:: HOW TO COMPLETE THIS TASK ::
Every line from the first one in the listing down to the line with "From S2P Require Import Prelude" should be restated word for word.

:: MATERIAL SHOWN ::
·····

(* ===== verification/Forwarding.v ===== *)
(** * The whole proxy: server, streams and agents together

    Composes [SendRequestToAgent] (GrpcServer.v), the stream handlers
    (StreamHandler.v) and any number of agent processes (GrpcClient.v), over a
    network that may delay and lose what is sent, and relates the whole to a remote
    call: [spec_step] is what an HTTP client may rely on, [net_step] what the three
    programs do, and the refinement theorem says that nothing else happens, however
    requests, reconnections, sweeps and failures interleave.

    A message in flight is not a part of the state of its own: what a stream of the
    server may receive is what the client at its other end has sent ([c_wire]), and
    what an agent receives is the next message its stream's handler has sent
    ([h_sent]).  A call of a local service is counted where the client makes it: in
    the step of [handleRequest] (GrpcClient.v), by what [HandleRequest_do]
    (RequestHandler.v) sends ([c_calls]). *)
From stdpp Require Import base strings list gmap fin_maps relations.
From Stdlib Require Import ZArith Lia.
From S2P Require Import Prelude GoStd Proto Http RequestHandler GrpcClient.
From S2P Require Import ServerInterface ConnectionManager GrpcServer StreamHandler.

(** ** The composition *)

(** A request that has reached an agent, in a goroutine of its own: which agent process
    it reached, as which message of which stream. *)
Record delivery : Type := mkDelivery {
  dl_agent : nat;
  dl_stream : nat;
  dl_pos : nat;
  dl_msg : ProxyMessage;
}.

Section Code.
Context {S : Type} `{AgentServerOps S}.
(** The agent processes: their configured names, TLS and local URLs.  What the
    local service of process [k] does with the call for a message, and the order in
    which the message's metadata is visited, are functions of the message: no
    message is handled twice ([one_call_per_request] below), so they stand for any
    service. *)
Context (ids : nat → string) (tls : nat → bool) (urls : nat → string).
Context (serve : nat → ProxyMessage → HttpEnv) (order : nat → ProxyMessage → list string).

Definition agent_handle (k : nat) (msg : ProxyMessage) : list Outgoing * result ProxyMessage :=
  HandleRequest_do (mkRH (urls k) (serve k msg)) (order k msg) msg.

(** What agent process [k] sends to its local service for a request: a call, or none
    when it can make none of the request; and what it answers. *)
Definition local_requests (k : nat) (msg : ProxyMessage) : list Outgoing := (agent_handle k msg).1.
Definition agent_reply (k : nat) (msg : ProxyMessage) : ProxyMessage :=
  answer (λ m, (agent_handle k m).2) msg.

Record net : Type := mkNet {
  n_world : @world S;
  n_requests : gmap nat request;
  n_asked : gmap nat (string * ProxyMessage);      (** what each HTTP goroutine was called with *)
  n_agents : gmap nat client_world;
  n_links : gmap nat (nat * nat);                  (** server stream to agent process and its stream *)
  n_got : gmap nat nat;                            (** how far the agent has read a server stream *)
  n_delivered : list delivery;                     (** which requests have reached an agent *)
}.

Definition net_init (asm : option S) : net := mkNet (w_init asm) ∅ ∅ ∅ ∅ ∅ [].

(** What a stream of the server may receive. *)
Definition input (ln : gmap nat (nat * nat)) (ag : gmap nat client_world) (i : nat) (m : ProxyMessage) :
    Prop :=
  ∃ k s cw, ln !! i = Some (k, s) ∧ ag !! k = Some cw ∧ (s, m) ∈ c_wire (cw_client cw).

Inductive net_step : net → net → Prop :=
  (* SendRequestToAgent, in the goroutine of an HTTP request *)
  | f_call w rq ak ag ln gt cl t a msg :
      rq !! t = None → Type_ msg = MessageType_REQUEST →
      (∀ t' x, ak !! t' = Some x → Id x.2 ≠ Id msg) →
      net_step (mkNet w rq ak ag ln gt cl)
               (mkNet w (<[t := RStart a msg]> rq) (<[t := (a, msg)]> ak) ag ln gt cl)
  | f_register s s' hs sn q rq ak ag ln gt cl t a msg ch :
      rq !! t = Some (RStart a msg) → register_pending msg s = Ret ch s' →
      net_step (mkNet (mkWorld s hs sn q) rq ak ag ln gt cl)
               (mkNet (mkWorld s' hs sn q) (<[t := RPending a msg ch]> rq) ak ag ln gt cl)
  | f_lookup s s' hs sn q rq ak ag ln gt cl t a msg ch ptr :
      rq !! t = Some (RPending a msg ch) → sn !! t = None →
      in_cm (SendToAgent_lookup a) s = Ret (Ok ptr) s' →
      net_step (mkNet (mkWorld s hs sn q) rq ak ag ln gt cl)
               (mkNet (mkWorld s' hs (<[t := (a, ptr, msg)]> sn) q) rq ak ag ln gt cl)
  | f_lookup_failed s s' hs sn q rq ak ag ln gt cl t a msg ch e :
      rq !! t = Some (RPending a msg ch) → sn !! t = None →
      in_cm (SendToAgent_lookup a) s = Ret (Err e) s' →
      net_step (mkNet (mkWorld s hs sn q) rq ak ag ln gt cl)
        (mkNet (mkWorld s' hs sn q)
           (<[t := RReturn msg ch (Err (Wrapf "failed to send request to agent" e))]> rq) ak ag ln gt cl)
  | f_send s s' hs sn q rq ak ag ln gt cl t a msg ch ptr choice :
      rq !! t = Some (RPending a msg ch) → sn !! t = Some (a, ptr, msg) →
      in_cm (SendToAgent_select choice a ptr msg) s = Ret (Ok ()) s' →
      net_step (mkNet (mkWorld s hs sn q) rq ak ag ln gt cl)
        (mkNet (mkWorld s' hs (delete t sn) (enqueue (Some (ptr, msg)) q))
           (<[t := RWait msg ch]> rq) ak ag ln gt cl)
  | f_send_failed s s' hs sn q rq ak ag ln gt cl t a msg ch ptr choice e :
      rq !! t = Some (RPending a msg ch) → sn !! t = Some (a, ptr, msg) →
      in_cm (SendToAgent_select choice a ptr msg) s = Ret (Err e) s' →
      net_step (mkNet (mkWorld s hs sn q) rq ak ag ln gt cl)
        (mkNet (mkWorld s' hs (delete t sn) q)
           (<[t := RReturn msg ch (Err (Wrapf "failed to send request to agent" e))]> rq) ak ag ln gt cl)
  (* the connection was dropped since the lookup: gin recovers the panic, after the
     deferred delete *)
  | f_send_panic s s' hs sn q rq ak ag ln gt cl t a msg ch ptr choice e :
      rq !! t = Some (RPending a msg ch) → sn !! t = Some (a, ptr, msg) →
      in_cm (SendToAgent_select choice a ptr msg) s = Panic e s' →
      net_step (mkNet (mkWorld s hs sn q) rq ak ag ln gt cl)
        (mkNet (mkWorld s' hs (delete t sn) q) (<[t := RReturn msg ch (Err (Errorf e))]> rq) ak ag ln gt cl)
  | f_wait s s' hs sn q rq ak ag ln gt cl t msg ch choice r :
      rq !! t = Some (RWait msg ch) → wait_response choice ch s = Ret r s' →
      net_step (mkNet (mkWorld s hs sn q) rq ak ag ln gt cl)
               (mkNet (mkWorld s' hs sn q) (<[t := RReturn msg ch r]> rq) ak ag ln gt cl)
  | f_return s s' hs sn q rq ak ag ln gt cl t msg ch r :
      rq !! t = Some (RReturn msg ch r) → unregister_pending msg s = Ret () s' →
      net_step (mkNet (mkWorld s hs sn q) rq ak ag ln gt cl)
               (mkNet (mkWorld s' hs sn q) (<[t := RDone msg ch r]> rq) ak ag ln gt cl)
  (* the stream handlers, the sweeper, Stop *)
  | f_server w w' rq ak ag ln gt cl :
      hstep (input ln ag) w w' →
      net_step (mkNet w rq ak ag ln gt cl) (mkNet w' rq ak ag ln gt cl)
  (* the agents *)
  | f_start w rq ak ag ln gt cl k :
      ag !! k = None →
      net_step (mkNet w rq ak ag ln gt cl) (mkNet w rq ak (<[k := cw_init (ids k) (tls k)]> ag) ln gt cl)
  | f_agent w rq ak ag ln gt cl k cw cw' :
      ag !! k = Some cw → cstep (agent_handle k) cw cw' → cw_reqs cw' ⊆ cw_reqs cw →
      net_step (mkNet w rq ak ag ln gt cl) (mkNet w rq ak (<[k := cw']> ag) ln gt cl)
  (* the network: a stream is accepted from a client, a message arrives at an
     agent that starts a goroutine for it, a message is lost or is none *)
  | f_link w rq ak ag ln gt cl i k s :
      ln !! i = None → (∀ i', ln !! i' ≠ Some (k, s)) →
      net_step (mkNet w rq ak ag ln gt cl) (mkNet w rq ak ag (<[i := (k, s)]> ln) gt cl)
  | f_request w rq ak ag ln gt cl i k s h p cw cw' u msg :
      ln !! i = Some (k, s) → w_handlers w !! i = Some h →
      default 0 (gt !! i) = p → h_sent h !! p = Some msg → Type_ msg = MessageType_REQUEST →
      ag !! k = Some cw → cstep (agent_handle k) cw cw' → cw_reqs cw !! u = None →
      cw_reqs cw' = <[u := msg]> (cw_reqs cw) →
      net_step (mkNet w rq ak ag ln gt cl)
        (mkNet w rq ak (<[k := cw']> ag) ln (<[i := Datatypes.S p]> gt) (mkDelivery k i p msg :: cl))
  | f_skip w rq ak ag ln gt cl i :
      net_step (mkNet w rq ak ag ln gt cl)
               (mkNet w rq ak ag ln (<[i := Datatypes.S (default 0 (gt !! i))]> gt) cl).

·····

:: ANSWER FOR THIS EXERCISE ::
(* ===== verification/Forwarding.v ===== *)
(** * The whole proxy: server, streams and agents together

    Composes [SendRequestToAgent] (GrpcServer.v), the stream handlers
    (StreamHandler.v) and any number of agent processes (GrpcClient.v), over a
    network that may delay and lose what is sent, and relates the whole to a remote
    call: [spec_step] is what an HTTP client may rely on, [net_step] what the three
    programs do, and the refinement theorem says that nothing else happens, however
    requests, reconnections, sweeps and failures interleave.

    A message in flight is not a part of the state of its own: what a stream of the
    server may receive is what the client at its other end has sent ([c_wire]), and
    what an agent receives is the next message its stream's handler has sent
    ([h_sent]).  A call of a local service is counted where the client makes it: in
    the step of [handleRequest] (GrpcClient.v), by what [HandleRequest_do]
    (RequestHandler.v) sends ([c_calls]). *)
From stdpp Require Import base strings list gmap fin_maps relations.
From Stdlib Require Import ZArith Lia.
From S2P Require Import Prelude GoStd Proto Http RequestHandler GrpcClient.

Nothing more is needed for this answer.